### PROBLEM TO WORK ON
Only one portion of the data is to be written out: from the line bearing "Definition ENOBUFS : Z := 105." through the line bearing "points into *)". Write it exactly as it appears.

Stored data entries
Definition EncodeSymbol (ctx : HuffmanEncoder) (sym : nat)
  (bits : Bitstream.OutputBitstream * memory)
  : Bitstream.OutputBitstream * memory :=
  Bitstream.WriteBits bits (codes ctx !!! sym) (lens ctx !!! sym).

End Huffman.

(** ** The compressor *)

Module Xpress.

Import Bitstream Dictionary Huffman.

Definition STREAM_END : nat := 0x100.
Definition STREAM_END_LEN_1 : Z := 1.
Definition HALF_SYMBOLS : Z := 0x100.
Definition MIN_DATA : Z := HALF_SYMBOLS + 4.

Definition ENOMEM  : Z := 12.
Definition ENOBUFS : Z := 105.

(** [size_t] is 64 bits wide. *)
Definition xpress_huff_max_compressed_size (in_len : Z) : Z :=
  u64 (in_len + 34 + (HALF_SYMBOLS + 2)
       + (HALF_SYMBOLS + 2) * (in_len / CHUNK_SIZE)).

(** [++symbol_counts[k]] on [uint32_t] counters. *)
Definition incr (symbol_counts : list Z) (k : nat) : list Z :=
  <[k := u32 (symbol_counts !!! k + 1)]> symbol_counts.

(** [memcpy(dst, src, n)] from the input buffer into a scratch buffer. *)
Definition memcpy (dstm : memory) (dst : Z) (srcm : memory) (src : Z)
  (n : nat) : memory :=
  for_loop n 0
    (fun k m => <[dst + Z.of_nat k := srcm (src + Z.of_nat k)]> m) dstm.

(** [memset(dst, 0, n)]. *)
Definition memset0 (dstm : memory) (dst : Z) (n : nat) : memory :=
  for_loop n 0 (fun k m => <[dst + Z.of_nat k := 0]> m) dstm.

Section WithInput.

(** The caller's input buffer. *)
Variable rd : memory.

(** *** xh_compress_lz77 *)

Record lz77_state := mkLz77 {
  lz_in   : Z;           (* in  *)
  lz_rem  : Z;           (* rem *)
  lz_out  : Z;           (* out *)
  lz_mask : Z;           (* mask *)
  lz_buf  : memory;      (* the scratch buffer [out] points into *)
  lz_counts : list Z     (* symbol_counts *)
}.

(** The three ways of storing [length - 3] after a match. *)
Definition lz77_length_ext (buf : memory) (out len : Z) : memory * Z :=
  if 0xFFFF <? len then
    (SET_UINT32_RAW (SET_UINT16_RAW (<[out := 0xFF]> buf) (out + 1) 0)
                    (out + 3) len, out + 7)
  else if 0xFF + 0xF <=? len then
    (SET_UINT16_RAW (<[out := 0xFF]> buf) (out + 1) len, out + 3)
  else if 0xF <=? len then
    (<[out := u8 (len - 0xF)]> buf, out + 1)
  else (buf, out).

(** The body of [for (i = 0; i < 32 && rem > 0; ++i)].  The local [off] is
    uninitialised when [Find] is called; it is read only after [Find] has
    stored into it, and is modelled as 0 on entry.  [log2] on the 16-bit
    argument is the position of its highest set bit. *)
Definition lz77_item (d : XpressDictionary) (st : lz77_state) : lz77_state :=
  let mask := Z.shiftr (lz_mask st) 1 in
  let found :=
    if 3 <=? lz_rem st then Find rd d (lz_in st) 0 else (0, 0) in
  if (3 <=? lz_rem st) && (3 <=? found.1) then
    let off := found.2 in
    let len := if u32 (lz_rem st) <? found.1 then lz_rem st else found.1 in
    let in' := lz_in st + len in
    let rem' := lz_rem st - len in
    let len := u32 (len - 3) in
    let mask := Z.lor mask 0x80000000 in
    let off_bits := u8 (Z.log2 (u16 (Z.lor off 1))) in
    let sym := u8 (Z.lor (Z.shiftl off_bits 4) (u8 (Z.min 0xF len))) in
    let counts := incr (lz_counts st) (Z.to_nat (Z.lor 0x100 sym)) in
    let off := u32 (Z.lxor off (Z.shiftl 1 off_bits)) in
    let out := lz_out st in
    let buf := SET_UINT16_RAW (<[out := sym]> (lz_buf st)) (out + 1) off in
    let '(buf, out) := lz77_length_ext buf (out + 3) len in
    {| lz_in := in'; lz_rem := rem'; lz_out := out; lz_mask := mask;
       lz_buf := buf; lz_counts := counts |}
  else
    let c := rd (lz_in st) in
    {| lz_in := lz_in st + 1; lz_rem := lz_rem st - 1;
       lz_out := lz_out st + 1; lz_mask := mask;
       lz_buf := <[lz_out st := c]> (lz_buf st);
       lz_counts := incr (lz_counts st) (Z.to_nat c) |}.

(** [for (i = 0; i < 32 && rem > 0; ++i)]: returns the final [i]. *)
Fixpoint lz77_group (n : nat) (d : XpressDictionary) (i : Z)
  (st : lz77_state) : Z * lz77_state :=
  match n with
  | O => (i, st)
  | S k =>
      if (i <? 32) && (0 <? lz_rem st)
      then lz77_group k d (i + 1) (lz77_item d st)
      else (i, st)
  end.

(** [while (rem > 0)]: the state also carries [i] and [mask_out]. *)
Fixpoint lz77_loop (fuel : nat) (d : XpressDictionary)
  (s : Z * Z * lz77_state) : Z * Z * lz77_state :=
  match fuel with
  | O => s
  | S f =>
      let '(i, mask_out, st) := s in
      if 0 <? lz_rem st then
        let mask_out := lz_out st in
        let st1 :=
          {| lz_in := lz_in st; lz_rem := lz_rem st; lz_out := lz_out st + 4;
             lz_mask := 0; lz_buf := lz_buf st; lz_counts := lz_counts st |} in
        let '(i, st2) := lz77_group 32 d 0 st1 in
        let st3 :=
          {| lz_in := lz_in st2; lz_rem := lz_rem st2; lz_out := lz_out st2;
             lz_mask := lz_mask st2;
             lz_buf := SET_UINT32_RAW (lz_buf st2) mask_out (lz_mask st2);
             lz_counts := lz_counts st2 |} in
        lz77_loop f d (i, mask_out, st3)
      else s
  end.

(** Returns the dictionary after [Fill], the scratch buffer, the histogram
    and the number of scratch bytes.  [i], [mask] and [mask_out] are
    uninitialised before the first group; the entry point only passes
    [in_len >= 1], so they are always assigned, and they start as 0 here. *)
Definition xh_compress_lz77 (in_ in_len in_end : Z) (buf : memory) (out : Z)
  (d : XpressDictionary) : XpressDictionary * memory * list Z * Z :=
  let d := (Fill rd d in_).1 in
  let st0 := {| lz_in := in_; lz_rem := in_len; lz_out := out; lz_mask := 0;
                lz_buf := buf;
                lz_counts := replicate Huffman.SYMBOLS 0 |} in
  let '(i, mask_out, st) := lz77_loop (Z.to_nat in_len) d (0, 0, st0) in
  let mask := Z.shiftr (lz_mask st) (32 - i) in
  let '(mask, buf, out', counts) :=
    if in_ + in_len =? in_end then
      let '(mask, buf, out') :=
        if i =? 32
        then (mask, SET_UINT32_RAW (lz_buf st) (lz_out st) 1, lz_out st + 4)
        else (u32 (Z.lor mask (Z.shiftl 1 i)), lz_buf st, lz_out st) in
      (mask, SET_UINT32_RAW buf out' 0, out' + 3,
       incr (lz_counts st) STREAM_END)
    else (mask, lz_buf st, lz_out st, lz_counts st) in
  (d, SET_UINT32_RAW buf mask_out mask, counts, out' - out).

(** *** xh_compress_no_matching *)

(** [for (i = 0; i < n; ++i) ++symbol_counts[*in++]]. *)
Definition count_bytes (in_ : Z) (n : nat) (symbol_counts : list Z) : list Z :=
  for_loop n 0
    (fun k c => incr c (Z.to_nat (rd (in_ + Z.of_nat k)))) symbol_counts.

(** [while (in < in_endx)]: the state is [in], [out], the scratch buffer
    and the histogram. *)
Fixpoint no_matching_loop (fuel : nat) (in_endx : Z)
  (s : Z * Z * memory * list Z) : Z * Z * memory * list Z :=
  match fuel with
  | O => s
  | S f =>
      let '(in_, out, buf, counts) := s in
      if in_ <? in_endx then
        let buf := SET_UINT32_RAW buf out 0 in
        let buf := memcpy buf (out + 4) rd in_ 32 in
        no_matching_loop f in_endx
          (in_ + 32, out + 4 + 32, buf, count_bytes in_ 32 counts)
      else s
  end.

...

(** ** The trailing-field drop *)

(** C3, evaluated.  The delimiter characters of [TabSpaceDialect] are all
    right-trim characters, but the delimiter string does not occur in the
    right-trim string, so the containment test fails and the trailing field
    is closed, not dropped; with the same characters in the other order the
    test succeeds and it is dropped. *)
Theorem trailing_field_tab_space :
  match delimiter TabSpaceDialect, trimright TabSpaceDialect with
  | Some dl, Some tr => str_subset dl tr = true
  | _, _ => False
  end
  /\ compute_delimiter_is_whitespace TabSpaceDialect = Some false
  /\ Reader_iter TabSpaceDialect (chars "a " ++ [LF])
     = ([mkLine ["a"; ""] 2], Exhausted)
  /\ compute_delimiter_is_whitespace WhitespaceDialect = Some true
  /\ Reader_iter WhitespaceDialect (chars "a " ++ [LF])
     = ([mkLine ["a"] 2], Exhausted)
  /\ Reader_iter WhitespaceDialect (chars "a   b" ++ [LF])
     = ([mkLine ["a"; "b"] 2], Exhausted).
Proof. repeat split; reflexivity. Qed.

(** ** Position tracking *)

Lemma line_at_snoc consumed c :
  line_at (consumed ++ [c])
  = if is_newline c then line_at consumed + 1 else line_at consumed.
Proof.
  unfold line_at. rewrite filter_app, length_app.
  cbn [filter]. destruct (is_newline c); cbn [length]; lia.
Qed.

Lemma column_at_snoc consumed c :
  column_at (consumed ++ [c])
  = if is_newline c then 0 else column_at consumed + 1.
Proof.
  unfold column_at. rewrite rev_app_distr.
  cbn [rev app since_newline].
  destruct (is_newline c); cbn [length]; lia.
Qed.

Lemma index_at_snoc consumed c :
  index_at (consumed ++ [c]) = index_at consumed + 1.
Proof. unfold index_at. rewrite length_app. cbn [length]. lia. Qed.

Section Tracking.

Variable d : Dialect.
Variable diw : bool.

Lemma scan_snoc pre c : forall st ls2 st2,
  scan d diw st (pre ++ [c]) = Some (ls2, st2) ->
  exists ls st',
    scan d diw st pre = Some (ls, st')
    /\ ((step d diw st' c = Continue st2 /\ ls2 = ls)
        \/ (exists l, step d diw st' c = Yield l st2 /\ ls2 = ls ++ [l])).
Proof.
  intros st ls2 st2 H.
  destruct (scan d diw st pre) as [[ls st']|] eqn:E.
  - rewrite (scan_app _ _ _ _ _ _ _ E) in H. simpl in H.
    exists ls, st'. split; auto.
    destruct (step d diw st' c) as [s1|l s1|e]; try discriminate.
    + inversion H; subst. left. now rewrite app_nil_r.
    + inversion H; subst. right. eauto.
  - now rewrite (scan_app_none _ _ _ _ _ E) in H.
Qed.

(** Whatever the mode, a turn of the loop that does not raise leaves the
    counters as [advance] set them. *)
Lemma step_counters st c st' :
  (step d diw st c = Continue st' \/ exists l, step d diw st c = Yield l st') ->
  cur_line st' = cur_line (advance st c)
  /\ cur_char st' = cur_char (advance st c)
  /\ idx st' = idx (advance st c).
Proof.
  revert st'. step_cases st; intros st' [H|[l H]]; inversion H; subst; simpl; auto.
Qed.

### OUTPUT
Definition ENOBUFS : Z := 105.

(** [size_t] is 64 bits wide. *)
Definition xpress_huff_max_compressed_size (in_len : Z) : Z :=
  u64 (in_len + 34 + (HALF_SYMBOLS + 2)
       + (HALF_SYMBOLS + 2) * (in_len / CHUNK_SIZE)).

(** [++symbol_counts[k]] on [uint32_t] counters. *)
Definition incr (symbol_counts : list Z) (k : nat) : list Z :=
  <[k := u32 (symbol_counts !!! k + 1)]> symbol_counts.

(** [memcpy(dst, src, n)] from the input buffer into a scratch buffer. *)
Definition memcpy (dstm : memory) (dst : Z) (srcm : memory) (src : Z)
  (n : nat) : memory :=
  for_loop n 0
    (fun k m => <[dst + Z.of_nat k := srcm (src + Z.of_nat k)]> m) dstm.

(** [memset(dst, 0, n)]. *)
Definition memset0 (dstm : memory) (dst : Z) (n : nat) : memory :=
  for_loop n 0 (fun k m => <[dst + Z.of_nat k := 0]> m) dstm.

Section WithInput.

(** The caller's input buffer. *)
Variable rd : memory.

(** *** xh_compress_lz77 *)

Record lz77_state := mkLz77 {
  lz_in   : Z;           (* in  *)
  lz_rem  : Z;           (* rem *)
  lz_out  : Z;           (* out *)
  lz_mask : Z;           (* mask *)
  lz_buf  : memory;      (* the scratch buffer [out] points into *)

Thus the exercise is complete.